● **HOW TO COMPLETE THIS TASK**
Please return exactly the lines from the one containing "event_encodes e = true" through the end of the records, including both.

● **INFORMATION SUPPLIED**

Lemma storable_event_spec {uni : Unicode} e : storable_event e = true →
  event_encodes e = true ∧ json_ok 1 (json_event e) = true
  ∧ reads_back event_row "deployments.Event" zero_event json_event (λ e, e <| ev_Metadata ::= metadata_back |>) e.
Proof.
  unfold storable_event. rewrite !andb_true_iff, bool_decide_eq_true. intros [[H1 H2] H3].
  apply (conj H1), (conj H3). exact (decode_event e H1 H2).
Qed.

End storable.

● **RESPONSE AREA**
  event_encodes e = true ∧ json_ok 1 (json_event e) = true
  ∧ reads_back event_row "deployments.Event" zero_event json_event (λ e, e <| ev_Metadata ::= metadata_back |>) e.
Proof.
  unfold storable_event. rewrite !andb_true_iff, bool_decide_eq_true. intros [[H1 H2] H3].
  apply (conj H1), (conj H3). exact (decode_event e H1 H2).
Qed.

End storable.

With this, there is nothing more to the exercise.